Homère

Chant XVIII - l'illustre boiteux répond

Et l'illustre Boiteux* répond :

"N'aie crainte, que cela ne soit pas un souci pour ton cœur : aussi vrai que j'aimerais pouvoir le dérober au trépas douloureux, quand l'affreux destin l'atteindra, il aura ses belles armes, des armes telles que, si nombreux soient ceux qui les verront, tous en seront émerveillés."

Il dit, et, la laissant, se dirige vers ses soufflets. Il les tourne vers le feu et les invite à travailler. Et les soufflets - vingt en tout - de souffler dans les fournaises. Ils lancent un souffle ardent et divers, au service de l'ouvrier, qu'il veuille aller vite ou non, suivant ce qu'exigent Héphæstos et les progrès des son travail. Il jette dans le feu le bronze rigide, l'étain, l'or précieux, l'argent. Il met sur son support une grande enclume. Enfin, dans une main, il prend un marteau solide et, dans l'autre, sa pince à feu.

Il commence par fabriquer un bouclier, grand et fort. Il l'ouvre adroitement de tous les côtés. Il met autour une bordure étincelante - une triple bordure au lumineux éclat. Il y attache un baudrier d'argent. Le bouclier comprend cinq couches. Héphæstos y crée un décor multiple, fruit de ses savants pensers.

Il y figure la terre, le ciel et la mer, le soleil infatigable et la lune en son plein, ainsi que tous les astres dont le ciel se couronne, les Pléiades, les Hyades, la Force d'Orion, l'Ourse - à laquelle on donne le nom de Chariot - qui tourne sur place, observant Orion, et qui, seule, ne se baigne jamais dans les eaux d'Océan.

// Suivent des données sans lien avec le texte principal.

Definition loadDefaults (d : Config) : koanf := RDefault <$> flatten d.

Definition loadFile (k : koanf) (requested : string) (valid : keyIndex)
  : result err (string * koanf) :=
  match resolveFile requested with
  | Err e => Err e
  | Ok path =>
      if decide (path = "") then Ok ("", k)
      else
        match read_yaml fs path with
        | Err e => Err (EWrap ("read config " +:+ path +:+ ": ")%string e "")
        | Ok m =>
            match checkUnknownKeys valid path (elements (dom m : gset string)) with
            | Some e => Err e
            | None => Ok (path, load_layer (RFile <$> m) k)
            end
        end
  end.

(** The variables under the prefix that match no path, each once, in order. *)
Definition unknown_env (valid : keyIndex) (env : list (string * string)) : list string :=
  sort_strings (elements (list_to_set
    (filter (λ n, envTransform valid n "" = None)
       (filter (λ n, has_prefix EnvPrefix n = true) env.*1)) : gset string)).

Definition env_warning (name : string) : string :=
  ("environment variable " +:+ name +:+ " matches no configuration key and was ignored")%string.

Definition loadEnv (k : koanf) (valid : keyIndex) (env : list (string * string))
  : list string * koanf :=
  (sort_strings (env_warning <$> unknown_env valid env),
   load_layer (RText <$> env_Provider EnvPrefix (envTransform valid) env) k).

Definition loadFlags (k : koanf) (flags : option (list Flag * FlagState)) (valid : keyIndex)
  : result err koanf :=
  match flags with
  | None => Ok k
  | Some (fl, st) =>
      let k := load_layer (RText <$> posflag_Provider (flagTransform valid) (dom k) fl) k in
      match flagOverrides st valid with
      | Err e => Err e
      | Ok over => Ok (load_layer (RText <$> over) k)
      end
  end.

Definition loadOverrides (k : koanf) (over : gmap string raw) : koanf := load_layer over k.

(** The merged map, the file read and the warnings. *)
Definition merge (d : Config) (o : Options) : result err (koanf * string * list string) :=
  let k := loadDefaults d in
  let valid := keySet (elements (dom k : gset string)) in
  match loadFile k (o_File o) valid with
  | Err e => Err e
  | Ok (file, k) =>
      let '(warnings, k) := loadEnv k valid (o_Environ o) in
      match loadFlags k (o_Flags o) valid with
      | Err e => Err e
      | Ok k => Ok (loadOverrides k (o_Overrides o), file, warnings)
      end
  end.

(** [d] is [Defaults ()]. *)
Definition Load (d : Config) (o : Options) : result err Result :=
  match merge d o with
  | Err e => Err e
  | Ok (k, file, warnings) =>
      match decode_config k d with
      | Err e => Err (EWrap "decode configuration: " e "")
      | Ok cfg => Ok (mkResult cfg file warnings)
      end
  end.
End load.

(** ** What each layer says of a path *)

Section layers.
Context `{GoText, Koanf} {laws : KoanfLaws} (fs : files).

Definition valid_keys : keyIndex := keySet (elements (list_to_set keys : gset string)).

(** The last variable spelled as the path. *)
Definition from_env (o : Options) (path : string) : option string :=
  last (omap (λ nv : string * string,
                if has_prefix EnvPrefix nv.1 then names (envTransform valid_keys) path nv.1 nv.2
                else None) (o_Environ o)).

(** The last flag of that name, if it was given. *)
Definition from_flag (o : Options) (path : string) : option string :=
  fl ← o_Flags o;
  last (omap (λ f, if f_changed f then names (flagTransform valid_keys) path (f_name f) (f_value f)
                   else None) fl.1).

(** [-v], [--trace] and [--set]. *)
Definition from_convenience (o : Options) (path : string) : option string :=
  fl ← o_Flags o;
  match flagOverrides fl.2 valid_keys with Ok over => over !! path | Err _ => None end.

Definition from_file (o : Options) (path : string) : option string :=
  match resolveFile fs (o_File o) with
  | Ok file => if decide (file = "") then None
               else match read_yaml fs file with Ok m => m !! path | Err _ => None end
  | Err _ => None
  end.

(** The highest layer that sets the path. *)
Definition effective (d : Config) (o : Options) (path : string) : option raw :=
  match o_Overrides o !! path, from_convenience o path, from_flag o path, from_env o path,
        from_file o path with
  | Some v, _, _, _, _ => Some v
  | None, Some s, _, _, _ => Some (RText s)
  | None, None, Some s, _, _ => Some (RText s)
  | None, None, None, Some s, _ => Some (RText s)
  | None, None, None, None, Some y => Some (RFile y)
  | None, None, None, None, None => RDefault <$> flatten d !! path
  end.
End layers.

Lemma dom_defaults (d : Config) : dom (loadDefaults d) = (list_to_set keys : gset string).
Proof.
  unfold loadDefaults, flatten. rewrite dom_fmap_L, dom_list_to_map_L. done.
Qed.

Lemma paths_keySet (ks : list string) (k : string) : k ∈ paths (keySet ks) ↔ k ∈ ks.
Proof.
  unfold keySet. induction ks as [|x ks IH] using rev_ind; [set_solver|].
  rewrite foldl_app. simpl. rewrite elem_of_union, elem_of_singleton, IH, elem_of_app. set_solver.
Qed.

Lemma lookup_layer (l k : koanf) (path : string) :
  load_layer l k !! path = match l !! path with Some v => Some v | None => k !! path end.
Proof.
  unfold load_layer. rewrite lookup_union. by destruct (l !! path), (k !! path).
Qed.

(** Every step only adds paths. *)
Lemma layer_dom (l k : koanf) : dom k ⊆ dom (load_layer l k).
Proof. unfold load_layer. rewrite dom_union. set_solver. Qed.

Lemma loadFile_spec (fs : files) (k k' : koanf) (o : Options) (valid : keyIndex) (file : string) :
  loadFile fs k (o_File o) valid = Ok (file, k') →
  dom k ⊆ dom k'
  ∧ ∀ path, k' !! path = match from_file fs o path with
                         | Some y => Some (RFile y) | None => k !! path end.
Proof.
  unfold loadFile, from_file. destruct (resolveFile fs (o_File o)) as [f|]; [|done].
  destruct (decide (f = "")); [by intros [= <- <-]|].
  destruct (read_yaml fs f) as [m|]; [|done]. destruct (checkUnknownKeys _ _ _); [done|].
  intros [= <- <-]. split; [apply layer_dom|]. intros path. rewrite lookup_layer, lookup_fmap.
  by destruct (m !! path).
Qed.

Section merged.
Context `{GoText, Koanf} {laws : KoanfLaws} (fs : files).

Lemma loadEnv_spec (k : koanf) (o : Options) (path : string) :
  (loadEnv k valid_keys (o_Environ o)).2 !! path
  = match from_env o path with Some s => Some (RText s) | None => k !! path end.
Proof using laws.
  unfold loadEnv, from_env. simpl. rewrite lookup_layer, lookup_fmap, env_lookup.
  by destruct (last _).
Qed.

Lemma loadFlags_spec (k k' : koanf) (o : Options) (path : string) :
  list_to_set keys ⊆ dom k → loadFlags k (o_Flags o) valid_keys = Ok k' →
  k' !! path = match from_convenience o path, from_flag o path with
               | Some s, _ => Some (RText s)
               | None, Some s => Some (RText s)
               | None, None => k !! path
               end.
Proof using laws.
  intros Hdom. unfold loadFlags, from_convenience, from_flag.
  destruct (o_Flags o) as [[fl st]|]; simpl; [|by intros [= <-]].
  destruct (flagOverrides st valid_keys) as [over|]; [|done]. intros [= <-].
  rewrite !lookup_layer, !lookup_fmap. destruct (over !! path); [done|]. simpl.
  rewrite posflag_lookup.
  match goal with |- context [omap ?g fl] =>
    assert (Hg : omap g fl = omap (λ f, if f_changed f
      then names (flagTransform valid_keys) path (f_name f) (f_value f) else None) fl);
      [|rewrite Hg; by destruct (last _)] end.
  apply list_omap_ext, Forall_Forall2_diag, Forall_forall. intros f _.
  destruct (f_changed f); [done|]. simpl. case_bool_decide as Hp; [|done].
  unfold names, flagTransform. case_decide as Hk; [|done]. case_decide as Hf; [|done].
  exfalso. apply Hp. rewrite <- Hf. apply Hdom.
  by apply paths_keySet, elem_of_elements in Hk.
Qed.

Il y figure aussi deux cités humaines - deux belles cités. Dans l'une, ce sont des noces, des festins. Des épousées, au sortir de leur chambre, sont menées par la ville à la clarté des torches, et, sur leurs pas, s'élève, innombrable, le chant d'hyménée. De jeunes danseurs tournent, et, au milieu d'eux flûtes et cithares font entendre leurs accents, et les femmes s'émerveillent, chacune debout, en avant de sa porte. Les hommes sont sur la grand-place. Un conflit s'est élevé et deux hommes disputent sur le prix du sang pour un autre homme tué. L'un prétend avoir tout payé, et il le déclare au peuple; l'autre nie avoir rien reçu. Tous deux recourent à un juge pour avoir une décision. Les gens crient en faveur, soit de l'un, soit de l'autre, et, pour les soutenir, forment deux partis. Des hérauts contiennent la foule. Les Anciens sont assis sur des pierres polies, dans un cercle sacré. Ils ont dans les mains le bâton des hérauts sonores, et c'est un bâton en main qu'ils se lèvent et prononcent, chacun à son tour. Au milieu d'eux, à terre, sont deux talents d'or; ils iront à celui qui parmi eux, dira l'arrêt le plus droit.